/ 6 February 1998

The brutal comedy

Charl Blignaut On stage in Johannesburg

Three-quarters of the way through Kere Nyawo’s gritty prison comedy Hola Majita, a young male prisoner is forced to don a frock and perform the duties of a whore. Where is all this leading, I wonder. Another quaint, stereotypical comic device pretending to be something more than a handy link into the next song? Another prison saga that will nudge and wink at the realities of prison sex but not develop the theme with any guts?

Wrong.

Half an hour later, as the delighted cast runs back onto stage for an encore, I am feeling considerably impressed and a tad queasy. We have just watched the young man in a dress being cornered by a gang, raped, choked with a rolled-up blanket and then brutally stabbed to death.

Rogers and Hammerstein it ain’t, but the violence played off on stage is not the reason I feel queasy. It stems from the fact that the audience watching Hola Majita had been positively howling with laughter right up to the bit where the boy is repeatedly stabbed.

Is it because South Africans have become so hardened that we find crime laughable? I think not, though it might help. Is it because we laugh to hide our horror and mortification? Possibly that has a bit to do with it.

But the laughter has, most likely, a more logical origin: The Positive Arts Society, a community-based group who developed the piece working in prisons in 1993, has fostered a breed of farcical social realism so particular that one would be hard- pressed to dismiss it.

This is not some glib conclusion reached over a drink at the bar afterwards. For some time after leaving the theatre, I wondered if Hola Majita really is significantly better than much community work we have seen.

It develops around the same old formula: it is didactic; plays on lowest comic denominators; boasts crudely energetic performances on the amateurish side; espouses an over-arching moral (rehabilitation is just a feelgood phrase; our prisons are inhuman). And then of course there’s the most telling clue — it weaves a song-and-dance routine into the action every 15 minutes.

Yet despite all that, the play is different. What sets it apart from a clutch of other community prison plays is both its willingness to tell it like it is without censure and the astonishing energy of its cast. Hola Majita is not just saying that the system causes brutality; it is saying that above all else, we are evil — and the system brings that evil out.

But more importantly, director Thulani Didi has developed a style of animated physicality that grips the audience firmly by its communal funny bone, yet defies easy classification.

He has identified and utilised the finest qualities of community theatre to his advantage, turning out a trademark piece of rich theatre on a shoestring budget. Call it rich poor theatre if you will.
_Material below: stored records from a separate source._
Lemma CheckBlock_shape `{CryptoOps} `{PowOps} cp h block pow root : CheckBlock cp h block false pow root = Ok tt -> block_shape block.
Proof.
  unfold CheckBlock. intros Hc. apply bind_ok in Hc as ([] & _ & Hc). apply bind_ok in Hc as ([] & _ & Hc). apply bind_ok in Hc as (size & _ & Hc).
  apply reject_ok in Hc as [Hsize Hc]. apply reject_ok in Hc as [Hcb Hc]. apply reject_ok in Hc as [Hrest Hc]. apply bind_ok in Hc as ([] & Htx & _).
  split; [|split; [by apply check_transactions_ok|zbool; lia]]. destruct (vtx block) as [|cb txs]; [done|]. exists cb, txs. apply negb_false_iff in Hcb. split_and!; [done|done|].
  cbn [tail] in Hrest. apply Forall_forall. intros tx Hin. rewrite <- not_true_iff_false, existsb_exists in Hrest.
  destruct (IsCoinBase tx) eqn:E; [|done]. destruct Hrest. exists tx. split; [by apply list_elem_of_In|done].
Qed.

(** ** Undo records on file *)

Lemma read_undo_file `{!CryptoOps} `{!PubKeyOps} bs u sum : (forall rest, Unserialize_CBlockUndo (bs ++ rest) = (Ok u, rest)) -> length sum = 32%nat ->
  (blockundo <-- Unserialize_CBlockUndo ;; hashChecksum <-- read 32 ;; rret (blockundo, hashChecksum)) (bs ++ sum) = (Ok (u, sum), []).
Proof. intros Hr Hs. rewrite <- (app_nil_r sum) at 1. erewrite rbind_Ok by apply Hr. by erewrite rbind_Ok by (apply read_app; by rewrite Hs). Qed.

Lemma undo_file_roundtrip `{!CryptoOps} `{!PubKeyOps} `{!PubKeyLaws} u q data : can_store_block_undo u -> UndoWriteToDisk u q = Ok data ->
  UndoReadFromDisk data q = Ok (block_undo_stored u).
Proof.
  intros Hu (bs & Eb & Hd)%bind_ok. assert (data = bs ++ le_bytes 32 (Hash (le_bytes 32 q ++ bs))) as -> by congruence. clear Hd. destruct (block_undo_roundtrip u Hu) as (bs' & Eb' & Hr). rewrite Eb in Eb'. injection Eb' as <-.
  unfold UndoReadFromDisk. rewrite (read_undo_file bs _ _ Hr (length_le_bytes 32 _)). rewrite block_undo_stored_bytes, Eb.
  change (Ok bs ≫= ?f) with (f bs). cbv beta. by rewrite bool_decide_true.
Qed.

Lemma write_undo_inv `{!CryptoOps} `{!PubKeyOps} files p q u files' : write_undo files p q u = Ok files' ->
  (is_Some (files !! p) /\ files' = files) \/ exists data, UndoWriteToDisk u q = Ok data /\ files !! p = None /\ files' = <[p := data]> files.
Proof.
  unfold write_undo. destruct (files !! p) as [d|]; [intros [= <-]; by left|]. intros (data & Hd & [= <-])%bind_ok. right. by exists data.
Qed.
(** [s.lower()] on ASCII text. *)
Definition lower_ascii (c : ascii) : ascii :=
  let n := nat_of_ascii c in
  if ((65 <=? n) && (n <=? 90))%nat then ascii_of_nat (n + 32) else c.

Fixpoint lower (s : string) : string :=
  match s with
  | EmptyString => EmptyString
  | String c s' => String (lower_ascii c) (lower s')
  end.

End Py.

Import Py.

Declare Scope py_scope.
Delimit Scope py_scope with py.
Notation "x <- c1 ;; c2" := (Py.bind c1 (fun x => c2))
  (at level 61, c1 at next level, right associativity) : py_scope.

(* ===================================================================== *)
(** * numpy: the array operations the generator uses *)
(* ===================================================================== *)

Module Np.

Local Open Scope Q_scope.

(** A float64 scalar: a finite value, or [None] for NaN and the infinities. *)
Definition npfloat := option Q.

(** Scalar division of float64 values.  A zero divisor does not raise in
    numpy (it warns): the quotient is NaN or an infinity. *)
Definition divide (a b : Q) : npfloat :=
  if Qeq_bool b 0 then None else Some (a / b).

(** [int(np.floor(v))] and [int(np.ceil(v))]: [int] of NaN raises
    [ValueError], of an infinity [OverflowError]; the divisions of this
    program that have a zero divisor also have a zero dividend, so the
    non-finite value is NaN. *)
Definition int_floor (v : npfloat) : result Z :=
  match v with
  | Some q => Return (Qfloor q)
  | None => Raise (ValueError "cannot convert float NaN to integer")
  end.

Definition int_ceil (v : npfloat) : result Z :=
  match v with
  | Some q => Return (Qceiling q)
  | None => Raise (ValueError "cannot convert float NaN to integer")
  end.

(** [np.linspace(start, stop, num)] with the default [endpoint=True]:
    [arange(num) * step + start] with [step = (stop - start) / (num - 1)],
    the last sample overwritten by [stop] when [num > 1]. *)
Definition linspace (start stop : Q) (num : Z) : result (list Q) :=
  if (num <? 0)%Z then
    Raise (ValueError "Number of samples must be non-negative")
  else
    let step := (stop - start) / inject_Z (num - 1) in
    Return (map (fun i : nat =>
                   if ((1 <? num) && (Z.of_nat i =? num - 1))%Z then stop
                   else inject_Z (Z.of_nat i) * step + start)
                (seq 0 (Z.to_nat num))).

(** [v * c] for a 1-d array [v] and a scalar [c]. *)
Definition scale (v : list Q) (c : Q) : list Q := map (fun a => a * c) v.

(** [v + w] for 1-d arrays of one shape. *)
Definition add (v w : list Q) : list Q :=
  map (fun p => fst p + snd p) (combine v w).

(** [a[lo:hi] = v]: the right-hand side must have the slice's length, or
    length 1 (broadcast). *)
Definition broadcast_to (n : nat) (v : list Q) : result (list Q) :=
  if (List.length v =? n)%nat then Return v
  else match v with
       | [a] => Return (repeat a n)
       | _ => Raise (ValueError "could not broadcast input array")
       end.

End Np.

(* ===================================================================== *)
(** * barry/cosmology/camb_generator.py *)
(* ===================================================================== *)

Module Camb.

Local Open Scope Q_scope.
Local Open Scope string_scope.
Local Open Scope py_scope.

(** The spectrum table, indexed [omch2-index][h0-index][channel]. *)
Definition table := list (list (list Q)).

(** The attributes of a [CambGenerator] instance.  [self.ks], the
    [np.logspace] wavenumber grid, is not a rational sequence; the generator
    only ever uses its length [k_num]. *)
Record CambGenerator : Type := {
  om_resolution : Z;
  h0_resolution : Z;
  h0 : Q;
  redshift : Q;
  data_dir : string;
  filename_unique : string;
  filename : string;
  k_min : Q;
  k_max : Q;
  k_num : Z;
  omch2s : list Q;
  omega_b : Q;
  ns : Q;
  h0s : list Q;
  data : option table
}.

Definition set_data (g : CambGenerator) (d : option table) : CambGenerator :=
  {| om_resolution := om_resolution g; h0_resolution := h0_resolution g;
     h0 := h0 g; redshift := redshift g; data_dir := data_dir g;
     filename_unique := filename_unique g; filename := filename g;
     k_min := k_min g; k_max := k_max g; k_num := k_num g;
     omch2s := omch2s g; omega_b := omega_b g; ns := ns g; h0s := h0s g;
     data := d |}.

(** What the program does to the outside: log records, directory creation,
    runs of the Boltzmann solver and array files written. *)
Inductive event : Type :=
| LogInfo (msg : string)
| LogError (msg : string)
| LogDebug (i j : nat) (omch2 h0 : Q)
| MakeDirs (dir : string)
| CambRun (nonlinear : bool) (H0 omch2 ombh2 : Q)
| NpSave (file : string).

(** The outside world: the [.npy] files on disk, by path (the first binding
    of a path is the current one), and the events so far, oldest first. *)
Record World : Type := {
  files : list (string * table);
  trace : list event
}.

Definition emit (e : event) (w : World) : World :=
  {| files := files w; trace := trace w ++ [e] |}.

Fixpoint lookup_file (path : string) (fs : list (string * table)) : option table :=
  match fs with
  | [] => None
  | (p, t) :: fs' => if String.eqb p path then Some t else lookup_file path fs'
  end.

(** [os.path.exists] *)
Definition path_exists (path : string) (w : World) : bool :=
  match lookup_file path (files w) with Some _ => true | None => false end.

(** [np.save] *)
Definition np_save (path : string) (t : table) (w : World) : World :=
  {| files := (path, t) :: files w; trace := trace w ++ [NpSave path] |}.

(** ** Construction *)

(** The cache fingerprint, line 63-64:
    [f"{int(z*1000)}_{om_res}_{h0_res}_{int(h0*10000)}_{int(ob*10000)}_{int(ns*1000)}"].
    [Py.int] truncates the exact product; the program truncates the rounded
    one, which is one less where rounding takes the product just under an
    integer ([int(0.69 * 10000)] is 6899). *)
Definition fingerprint (redshift : Q) (om_resolution h0_resolution : Z)
           (h0 ob ns : Q) : string :=
  let hh := Py.int (h0 * 10000) in
  Py.str (Py.int (redshift * 1000)) ++ "_" ++
  Py.str om_resolution ++ "_" ++
  Py.str h0_resolution ++ "_" ++
  Py.str hh ++ "_" ++
  Py.str (Py.int (ob * 10000)) ++ "_" ++
  Py.str (Py.int (ns * 1000)).

(** [CambGenerator.__init__].  [module_dir] stands for
    [os.path.dirname(inspect.stack()[0][1])], the directory of the module. *)
Definition __init__ (module_dir : string) (redshift : Q)
           (om_resolution h0_resolution : Z) (h0 ob ns : Q)
           (w : World) : result CambGenerator * World :=
  let data_dir := module_dir ++ "/" ++ "data/" in
  let filename_unique := fingerprint redshift om_resolution h0_resolution h0 ob ns in
  let filename := data_dir ++ "cosmo_" ++ filename_unique ++ ".npy" in
  match Np.linspace 0.05 0.3 om_resolution with
  | Raise e => (Raise e, w)
  | Return omch2s =>
    match (if (h0_resolution =? 1)%Z then Return [h0]
           else Np.linspace 0.6 0.8 h0_resolution) with
    | Raise e => (Raise e, w)
    | Return h0s =>
      (Return {| om_resolution := om_resolution; h0_resolution := h0_resolution;
                 h0 := h0; redshift := redshift; data_dir := data_dir;
                 filename_unique := filename_unique; filename := filename;
                 k_min := 1 # 10000; k_max := 5; k_num := 2000;
                 omch2s := omch2s; omega_b := ob; ns := ns; h0s := h0s;
                 data := None |},
       emit (LogInfo ("Creating CAMB data with " ++ Py.str om_resolution ++
                      " x " ++ Py.str h0_resolution)) w)
    end
  end.

(** ** Bilinear interpolation *)

(** [data[i, j]] on the table: both axes are bounds-checked, a negative
    index wraps. *)
Definition subscript2 (d : option table) (i j : Z) : result (list Q) :=
  match d with
  | None => Raise TypeError
  | Some t => row <- getitem t i ;; getitem row j
  end.

(** [CambGenerator._interpolate], lines 146-168.  The fractional indices
    are exact rationals here; the program's are rounded and can differ in
    the last bit, which decides a lookup only at the upper end of an axis
    (for [h0 = h0s[-1]] on several H0 samples the rounded index can exceed
    [h0_resolution - 1]). *)
Definition _interpolate (self : CambGenerator) (omch2 h0 : Q) : result (list Q) :=
  g0 <- getitem (omch2s self) 0 ;;
  gN <- getitem (omch2s self) (-1) ;;
  let omch2_index :=
    Np.divide (1 * inject_Z (om_resolution self - 1) * (omch2 - g0)) (gN - g0) in
  h0_index <-
    (if (h0_resolution self =? 1)%Z then Return (Some 0)
     else
       h_0 <- getitem (h0s self) 0 ;;
       h_N <- getitem (h0s self) (-1) ;;
       Return (Np.divide (1 * inject_Z (h0_resolution self - 1) * (h0 - h_0))
                         (h_N - h_0))) ;;
  (* line 159: the first [int(...)] raises on a non-finite index *)
  i0 <- Np.int_floor omch2_index ;;
  j0 <- Np.int_floor h0_index ;;
  match omch2_index, h0_index with
  | Some oi, Some hi =>
    let x := oi - inject_Z (Qfloor oi) in
    let y := hi - inject_Z (Qfloor hi) in
    let data := data self in
    v1 <- subscript2 data i0 j0 ;;
    i1 <- Np.int_ceil omch2_index ;;
    v2 <- subscript2 data i1 j0 ;;
    if (h0_resolution self =? 1)%Z then
      Return (Np.add (Np.scale (Np.scale v1 (1 - x)) (1 - y))
                     (Np.scale (Np.scale v2 x) (1 - y)))
    else
      j1 <- Np.int_ceil h0_index ;;
      v3 <- subscript2 data i0 j1 ;;
      v4 <- subscript2 data i1 j1 ;;
      Return (Np.add (Np.add (Np.add (Np.scale (Np.scale v1 (1 - x)) (1 - y))
                                     (Np.scale (Np.scale v2 x) (1 - y)))
                             (Np.scale (Np.scale v3 y) (1 - x)))
                     (Np.scale (Np.scale v4 x) y))
  | _, _ => Raise (ValueError "cannot convert float NaN to integer")
  end.

(** ** Stateful methods

    A method runs on a state and ends with a value or an exception; what it
    did to the state before raising stays done. *)

Definition M (S A : Type) : Type := S -> result A * S.

Definition ret {S A} (a : A) : M S A := fun s => (Return a, s).

Definition raise {S A} (e : exn) : M S A := fun s => (Raise e, s).

Definition mbind {S A B} (m : M S A) (k : A -> M S B) : M S B :=
  fun s => match m s with
           | (Return a, s') => k a s'
           | (Raise e, s') => (Raise e, s')
           end.

Definition lift {S A} (r : result A) : M S A := fun s => (r, s).

Definition modify {S} (f : S -> S) : M S unit := fun s => (Return tt, f s).

Definition gets {S A} (f : S -> A) : M S A := fun s => (Return (f s), s).

Declare Scope m_scope.
Delimit Scope m_scope with m.
Notation "x <-- c1 ;; c2" := (mbind c1 (fun x => c2))
  (at level 61, c1 at next level, right associativity) : m_scope.
Notation "c1 ;;; c2" := (mbind c1 (fun _ => c2))
  (at level 61, right associativity) : m_scope.
Local Open Scope m_scope.

(** A method's state: the instance and the world. *)
Definition St : Type := CambGenerator * World.

Definition in_world {A} (m : M World A) : M St A :=
  fun s => let (r, w') := m (snd s) in (r, (fst s, w')).

(** ** The Boltzmann solver

    [camb] is an external collaborator.  One run takes the parameters set
    on [pars] and the sampling of [get_matter_power_spectrum] and gives the
    derived [rdrag] and the power table, one row per requested redshift, or
    raises. *)
Record CambParams : Type := {
  p_ns : Q;
  p_redshifts : list Q;
  p_H0 : Q;
  p_omch2 : Q;
  p_ombh2 : Q;
  p_nonlinear : bool;
  p_minkh : Q;
  p_maxkh : Q;
  p_npoints : Z
}.

Record CambResults : Type := {
  rdrag : Q;
  matter_power : list (list Q)
}.

Section Generation.

Variable camb : CambParams -> result CambResults.

(** One grid cell of [_generate_data], lines 120-141: the two solver runs
    and the row [[rdrag] ++ pk_lin[1, :] ++ pk_nonlin.flatten()] stored at
    [data[i, j, :]].  The three assignments of lines 139-141 write every
    channel of the zero-initialised row, so the row is their concatenation. *)
Definition generate_cell (self : CambGenerator) (i j : nat) (omch2 h0 : Q)
  : M World (list Q) :=
  let pars nl :=
    {| p_ns := ns self; p_redshifts := [redshift self; 1 # 10000];
       p_H0 := h0 * 100; p_omch2 := omch2;
       p_ombh2 := omega_b self * h0 * h0; p_nonlinear := nl;
       p_minkh := k_min self; p_maxkh := k_max self;
       p_npoints := k_num self |} in
  modify (emit (LogDebug i j omch2 h0)) ;;;
  modify (emit (CambRun false (h0 * 100) omch2 (omega_b self * h0 * h0))) ;;;
  results <-- lift (camb (pars false)) ;;
  let pk_lin := matter_power results in
  modify (emit (CambRun true (h0 * 100) omch2 (omega_b self * h0 * h0))) ;;;
  results_nl <-- lift (camb (pars true)) ;;
  let pk_nonlin := matter_power results_nl in
  lin1 <-- lift (getitem pk_lin 1) ;;
  lin <-- lift (Np.broadcast_to (Z.to_nat (k_num self)) lin1) ;;
  nonlin <-- lift (Np.broadcast_to (Z.to_nat (2 * k_num self)%Z) (List.concat pk_nonlin)) ;;
  ret (rdrag results :: lin ++ nonlin)%list.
Like some sort of Third World Shakespearean pioneer, he has employed the unlocalised stage to full effect, allowing the action to shift and leap where it pleases. He has used physicality to portray caged energy. He has used mime to replace props. And he has done it in a way that compels both the cast and the audience to stretch their imaginations to the full.

The creators of Hola Majita believe in that imaginative power. And they employ it to address social evils without preaching (too much). What leads to an encore is that they put every ounce of their energy into their mission.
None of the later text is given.